Case Name: Thomas F. Smith, Jr., et al. v. Walter Curtin et al.
Court: Supreme Court of Rhode Island
Jurisdiction: Rhode Island
Decision Date: 1978-06-19
Citations: 120 R.I. 992
Docket Number: Appeal No. 76-420
Parties: Thomas F. Smith, Jr., et al. v. Walter Curtin et al.
Judges: 
Reporter: Rhode Island Reports
Volume: 120
Pages: 992–993

Head Matter:
June 19, 1978.
Appeal No. 76-420.
Thomas F. Smith, Jr., et al. v. Walter Curtin et al.

Opinion:
The defendants in this Superior Court civil action are members of the Cumberland School Committee. The plaintiffs, in instituting this suit, have sought to compel the defendants to pay the costs of their son's continued enrollment in a special education program at the Emma Pendleton Bradley Hospital. It is conceded that the Smiths' young son is an "emotionally handicapped" and "orthopedically handicapped" child. The plaintiffs are before us on their appeal from a judgment entered in the Superior Court granting the defendants' motion to dismiss the complaint because the plaintiffs had failed to exhaust their administrative remedies prior to seeking judicial relief.

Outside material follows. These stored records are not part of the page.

(** [INSERT INTO agent_sessions ... ON CONFLICT(session_id) DO NOTHING] *)
Definition seed_session (id_ : string) (s : Session) (config : value) (stored_revision : Z) (d : Db) : Db :=
  match sessions d !! id_ with
  | Some _ => d
  | None => put_session id_
      {| row_state := jsonb (snapshot s); row_config := jsonb config; row_config_ref := config_ref s;
         row_config_sha256 := config_sha256 s; row_resolved_config_sha256 := resolved_config_sha256 s;
         row_revision := stored_revision; last_commit_id := None; last_commit_sha256 := None;
         storage_version := 6; lease_owner := None; lease_fence := 0; lease_expires_at := None |} d
  end.
(** The final upsert, and the number of rows it affected. *)
Definition store_session (id_ commit_id fingerprint : string) (s : Session) (config : value)
    (stored_revision : Z) (d : Db) : Z * Db :=
  match sessions d !! id_ with
  | None => (1, put_session id_
      {| row_state := jsonb (snapshot s); row_config := jsonb config; row_config_ref := config_ref s;
         row_config_sha256 := config_sha256 s; row_resolved_config_sha256 := resolved_config_sha256 s;
         row_revision := revision s; last_commit_id := Some commit_id;
         last_commit_sha256 := Some fingerprint; storage_version := 6; lease_owner := None;
         lease_fence := 0; lease_expires_at := None |} d)
  | Some row =>
      if row_revision row =? stored_revision
      then (1, put_session id_ (row <| row_state := jsonb (snapshot s) |> <| row_revision := revision s |>
                 <| last_commit_id := Some commit_id |> <| last_commit_sha256 := Some fingerprint |>
                 <| storage_version := 6 |>) d)
      else (0, d)
  end.
Definition attach_command (command_id id_ : string) (d : Db) : Db :=
  alter_command command_id (fun r => r <| command_session := Some id_ |>) (fun _ => true) d.
Definition is_interruption (event : value) : bool :=
  is_some_and (event_type event) (fun t => str_in t ["run_interrupted"; "run_reconciled"]).
(** The command that started the run is left uncertain, unless it is this one. *)
Definition disown_origin (command_ event : value) : T unit :=
  origin ← this run_command_id;
  match origin with
  | Some o =>
      if is_interruption event && negb (String.eqb o (unwrap_or (command_id_of command_) ""))
      then
        k ← from_result (bind_key (Some o));
        now ← clock_timestamp;
        write (alter_command k mark_uncertain
          (fun r => str_in (command_status r) ["pending"; "started"]
                    && (is_none (command_expires_at r) || expired (command_expires_at r) now)))
      else mret tt
  | None => mret tt
  end.
Definition append_event (id_ commit_id command_id : string) (event : value) : T unit :=
  now ← clock_timestamp;
  rev_ ← this revision;
  write (fun d => d <| event_serial ::= Z.succ |> <| session_events ::= fun l =>
    (l ++ [{| event_id := Z.succ (event_serial d); event_created_at := now; event_session := id_;
              event_value := jsonb event; event_revision := rev_; event_commit := commit_id;
              event_command := command_id |}])%list |>).
(** The lease is checked once more after everything was written. *)
Definition final_fence (id_ : string) : T unit :=
  s ← this (fun s => s);
  match execution_owner s with
  | None => mret tt
  | Some owner_ =>
      owner_ ← parse_uuid owner_;
      now ← clock_timestamp;
      found ← read (fun d => sessions d !! id_);
      row ← from_result (ok_or RowNotFound found);
      reject_if (negb (bool_decide (lease_owner row = Some owner_)
            && bool_decide (execution_fence s = Some (lease_fence row))
            && unexpired (lease_expires_at row) now))
        "lease lost: final fence check rejected commit"
  end.
Definition first_bytes (n : nat) (o : option string) : option string :=
  s ← o; if (n <=? String.length s)%nat then Some (take_bytes n s) else None.
Definition responding : list string :=
  ["session_created"; "user_message_appended"; "run_finished"; "telemetry_archived"; "run_reconciled"].
Definition response_message (kind : string) (s : Session) : option string :=
  if String.eqb kind "session_created" then
    ref ← config_ref s;
    h ← first_bytes 12 (config_sha256 s);
    Some ("Session created with immutable config " +:+ ref +:+ "@" +:+ h +:+ ".")
  else if String.eqb kind "user_message_appended" then Some "User input appended to session memory."
  else Some (unwrap_or (final_answer s) "Run stopped.").
Definition block_command (r : CommandRow) : CommandRow := disown r <| command_status := "blocked" |>.
Definition answer_command (command_ : value) (command_id : string) (event : value) : T unit :=
  s ← this (fun s => s);
  let kind := unwrap_or (event_type event) "" in
  if String.eqb kind "run_finished" && String.eqb (run_status s) "blocked"
  then write (alter_command command_id block_command (fun _ => true))
  else if str_in kind responding
  then
    m ← unwrap (response_message kind s);
    finish command_ (if String.eqb kind "session_created" then 201 else 200)
      (Object [("session", session_json (s <| pending_transcript := [] |>)); ("message", Str m)])
  else mret tt.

Subsequent to the filing of their appeal, plaintiffs commenced a civil action in the United States District Court for the District of Rhode Island. On December 20, 1976, the District Court issued a preliminary injunction which ordered defendants to pay the expense of keeping the Smiths' son in the Bradley program until the committee held a hearing on plaintiffs' request and the litigants had followed the appeal route prescribed by regulations of the Board of Regents.
Oster, Fay, Groff ir Prescott, for plaintiffs. James M. Shannahan, for defendants.
In the light of these developments, the plaintiffs appeared before us on April 6, 1976, in response to our order to show cause why their appeal should not be dismissed because the relief they sought in the Superior Court had been obtained in the United States District Court.
The plaintiffs have failed to show cause, and accordingly the plaintiffs' appeal is denied and dismissed on the ground of mootness.